• [Exercise aim] Start with the first line of the material. Repeat each line exactly through the one that contains "[ObjectId_str] is [str(oid)].".

******************************

(** * Booking ledger, capacity accounting and rating aggregation

    A shallow embedding of the booking and rating services of the tourism
    backend:

    - [app/services/booking_service.py]: [create_booking],
      [update_booking_status];
    - [app/services/tour_package_service.py]: [update_tour_package];
    - [app/services/rating_service.py]: [create_rating],
      [update_package_rating];
    - [app/models/booking.py], [app/models/tour_package.py],
      [app/models/rating.py]: the documents and the [from_mongo] converters;
    - further on, run without interruption: [get_booking],
      [list_user_bookings], [get_tour_package], [delete_tour_package], the
      routes [create_new_booking], [update_booking_status_endpoint] and
      [create_new_rating] of [app/routes], and [validate_data_integrity] of
      [fix_backend_issues.py].

    Modelling decisions.

    - The three MongoDB collections are part of an explicit [World].
      [tour_packages] is only ever addressed by [_id], whose index is unique,
      so it is a finite map; [bookings] and [ratings] are also searched by
      field queries, so they are lists of [(_id, document)] in natural
      (insertion) order.
    - A service coroutine is a [prog]: a tree whose nodes are the awaited
      driver calls.  [run] executes a coroutine without interruption;
      [interleave] lets the event loop switch between two coroutines at
      their [await] points.
    - An [ObjectId] is the 96-bit number it holds; [ObjectId_of_str] is the
      constructor [ObjectId(s)] of a 24-digit hexadecimal string and
      [ObjectId_str] is [str(oid)].  Fresh identifiers come from a counter of
      the world, random draws from a tape of the world.  [bytes.fromhex]
      passes over blanks between two pairs of digits, so [ObjectId(s)] also
      takes strings of 24 characters that hold fewer than 24 digits; such
      identifiers are outside the model, which refuses them, and what is
      stated of refused identifiers is stated of [not_an_ObjectId] ones.
    - Integers are unbounded; the driver encodes those that fit 8 bytes
      ([int64]) and raises on the others.
    - Python [float]s ([price], [total_price], [average_rating]) are exact
      rationals; the rounding of IEEE arithmetic is not modelled, and
      [round1] breaks a tie of the exact value where [round] sees the
      nearest double.
    - Document fields that none of the modelled functions reads or branches
      on (dates, contact data, descriptions, ...) are left out. *)

From Stdlib Require Import Ascii String QArith Qround Qabs Lqa.
From stdpp Require Import base decidable option list gmap strings pretty.

Local Open Scope string_scope.
Local Open Scope list_scope.
Local Open Scope Z_scope.

(** ** Identifiers *)

Definition ObjectId := N.

(** The value of one hexadecimal digit, in either case, as [bytes.fromhex]
    reads it. *)
Definition hex_value (c : ascii) : option N :=
  let n := N_of_ascii c in
  if ((48 <=? n) && (n <=? 57))%N then Some (n - 48)%N
  else if ((97 <=? n) && (n <=? 102))%N then Some (n - 87)%N
  else if ((65 <=? n) && (n <=? 70))%N then Some (n - 55)%N
  else None.

Fixpoint fromhex (s : string) (acc : N) : option N :=
  match s with
  | EmptyString => Some acc
  | String c s' =>
      match hex_value c with
      | Some d => fromhex s' (16 * acc + d)%N
      | None => None
      end
  end.

(** [ObjectId(s)]: [None] stands for [bson.errors.InvalidId].  A string with
    blanks is refused here (see the modelling decisions above). *)
Definition ObjectId_of_str (s : string) : option ObjectId :=
  if Nat.eqb (String.length s) 24 then fromhex s 0%N else None.

Definition hex_char (d : N) : ascii :=
  if (d <? 10)%N then ascii_of_N (48 + d) else ascii_of_N (87 + d).

Fixpoint tohex (digits : nat) (v : N) (acc : string) : string :=
  match digits with
  | O => acc
  | S k => tohex k (v / 16)%N (String (hex_char (v mod 16)%N) acc)
  end.

(** [str(oid)]: 24 lower-case hexadecimal digits. *)
Definition ObjectId_str (o : ObjectId) : string := tohex 24 o "".

(** A foreign key as BSON stores it: an ObjectId or a string.  The two never
    compare equal in a query, whatever the string says. *)
Inductive bson_id :=
| IdOid (o : ObjectId)
| IdStr (s : string).

#[global] Instance bson_id_eq_dec : EqDecision bson_id.
Proof. solve_decision. Defined.

(** ** Enumerations *)

Inductive BookingStatus := PENDING | CONFIRMED | CANCELLED | COMPLETED.

#[global] Instance BookingStatus_eq_dec : EqDecision BookingStatus.
Proof. solve_decision. Defined.

Definition BookingStatus_value (s : BookingStatus) : string :=
  match s with
  | PENDING => "pending"
  | CONFIRMED => "confirmed"
  | CANCELLED => "cancelled"
  | COMPLETED => "completed"
  end.

Inductive PackageStatus := ACTIVE | INACTIVE.

#[global] Instance PackageStatus_eq_dec : EqDecision PackageStatus.
Proof. solve_decision. Defined.

(** ** Documents *)

Module TourPackage.
Record doc := {
    name : string;
    price : Q;
    max_participants : Z;
    current_participants : Z;
    status : PackageStatus;
    average_rating : Q;
    total_ratings : Z;
    (* not a field of the model class; [update_package_rating] writes it *)
    rating_count : option Z;
  }.

Definition inc_current_participants (n : Z) (p : doc) : doc :=
    {| name := name p; price := price p;
       max_participants := max_participants p;
       current_participants := current_participants p + n;
       status := status p; average_rating := average_rating p;
       total_ratings := total_ratings p; rating_count := rating_count p |}.

Definition set_rating (avg : Q) (count : Z) (p : doc) : doc :=
    {| name := name p; price := price p;
       max_participants := max_participants p;
       current_participants := current_participants p;
       status := status p; average_rating := avg;
       total_ratings := total_ratings p; rating_count := Some count |}.

  (** Equality of two documents as the server compares them: numbers by
      value. *)
Definition eqb (p q : doc) : bool :=
    bool_decide (name p = name q) && Qeq_bool (price p) (price q)
    && bool_decide (max_participants p = max_participants q)
    && bool_decide (current_participants p = current_participants q)
    && bool_decide (status p = status q)
    && Qeq_bool (average_rating p) (average_rating q)
    && bool_decide (total_ratings p = total_ratings q)
    && bool_decide (rating_count p = rating_count q).
End TourPackage.

(** [TourPackageUpdate]: [None] is a field the request left unset
    ([dict(exclude_unset=True)] drops it). *)
Module TourPackageUpdate.
Record t := {
    name : option string;
    price : option Q;
    max_participants : option Z;
    current_participants : option Z;
    status : option PackageStatus;
    average_rating : option Q;
    total_ratings : option Z;
  }.

  (** [len(update_data) == 0] *)
Definition is_empty (u : t) : bool :=
    match name u, price u, max_participants u, current_participants u,
          status u, average_rating u, total_ratings u with
    | None, None, None, None, None, None, None => true
    | _, _, _, _, _, _, _ => false
    end.

  (** [{"$set": update_data}] *)
Definition apply (u : t) (p : TourPackage.doc) : TourPackage.doc :=
    {| TourPackage.name := default (TourPackage.name p) (name u);
       TourPackage.price := default (TourPackage.price p) (price u);
       TourPackage.max_participants :=
         default (TourPackage.max_participants p) (max_participants u);
       TourPackage.current_participants :=
         default (TourPackage.current_participants p) (current_participants u);
       TourPackage.status := default (TourPackage.status p) (status u);
       TourPackage.average_rating :=
         default (TourPackage.average_rating p) (average_rating u);
       TourPackage.total_ratings :=
         default (TourPackage.total_ratings p) (total_ratings u);
       TourPackage.rating_count := TourPackage.rating_count p |}.
End TourPackageUpdate.

Module Booking.
Record doc := {
    tour_package_id : bson_id;
    tourist_id : bson_id;
    number_of_people : Z;
    total_price : Q;
    status : BookingStatus;
    booking_reference : string;
  }.

Definition set_status (s : BookingStatus) (b : doc) : doc :=
    {| tour_package_id := tour_package_id b; tourist_id := tourist_id b;
       number_of_people := number_of_people b; total_price := total_price b;
       status := s; booking_reference := booking_reference b |}.
End Booking.

(** [BookingCreate], the request body of a booking. *)
Module BookingCreate.
Record t := {
    tour_package_id : string;
    number_of_people : Z;
  }.
End BookingCreate.

(** [BookingInDB], what the booking functions return. *)
Module BookingInDB.
Record t := {
    id : string;
    tour_package_id : string;
    tourist_id : string;
    number_of_people : Z;
    total_price : Q;
    status : BookingStatus;
    booking_reference : string;
  }.

Definition str_of_id (v : bson_id) : string :=
    match v with
    | IdOid o => ObjectId_str o
    | IdStr s => s
    end.

Definition build (i : ObjectId) (b : Booking.doc) : t :=
    {| id := ObjectId_str i;
       tour_package_id := str_of_id (Booking.tour_package_id b);
       tourist_id := str_of_id (Booking.tourist_id b);
       number_of_people := Booking.number_of_people b;
       total_price := Booking.total_price b;
       status := Booking.status b;
       booking_reference := Booking.booking_reference b |}.

Definition from_mongo (data : option (ObjectId * Booking.doc)) : option t :=
    match data with
    | None => None
    | Some (i, b) => Some (build i b)
    end.
End BookingInDB.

******************************

• [Written response]
(** * Booking ledger, capacity accounting and rating aggregation

    A shallow embedding of the booking and rating services of the tourism
    backend:

    - [app/services/booking_service.py]: [create_booking],
      [update_booking_status];
    - [app/services/tour_package_service.py]: [update_tour_package];
    - [app/services/rating_service.py]: [create_rating],
      [update_package_rating];
    - [app/models/booking.py], [app/models/tour_package.py],
      [app/models/rating.py]: the documents and the [from_mongo] converters;
    - further on, run without interruption: [get_booking],
      [list_user_bookings], [get_tour_package], [delete_tour_package], the
      routes [create_new_booking], [update_booking_status_endpoint] and
      [create_new_rating] of [app/routes], and [validate_data_integrity] of
      [fix_backend_issues.py].

    Modelling decisions.

    - The three MongoDB collections are part of an explicit [World].
      [tour_packages] is only ever addressed by [_id], whose index is unique,
      so it is a finite map; [bookings] and [ratings] are also searched by
      field queries, so they are lists of [(_id, document)] in natural
      (insertion) order.
    - A service coroutine is a [prog]: a tree whose nodes are the awaited
      driver calls.  [run] executes a coroutine without interruption;
      [interleave] lets the event loop switch between two coroutines at
      their [await] points.
    - An [ObjectId] is the 96-bit number it holds; [ObjectId_of_str] is the
      constructor [ObjectId(s)] of a 24-digit hexadecimal string and
      [ObjectId_str] is [str(oid)].  Fresh identifiers come from a counter of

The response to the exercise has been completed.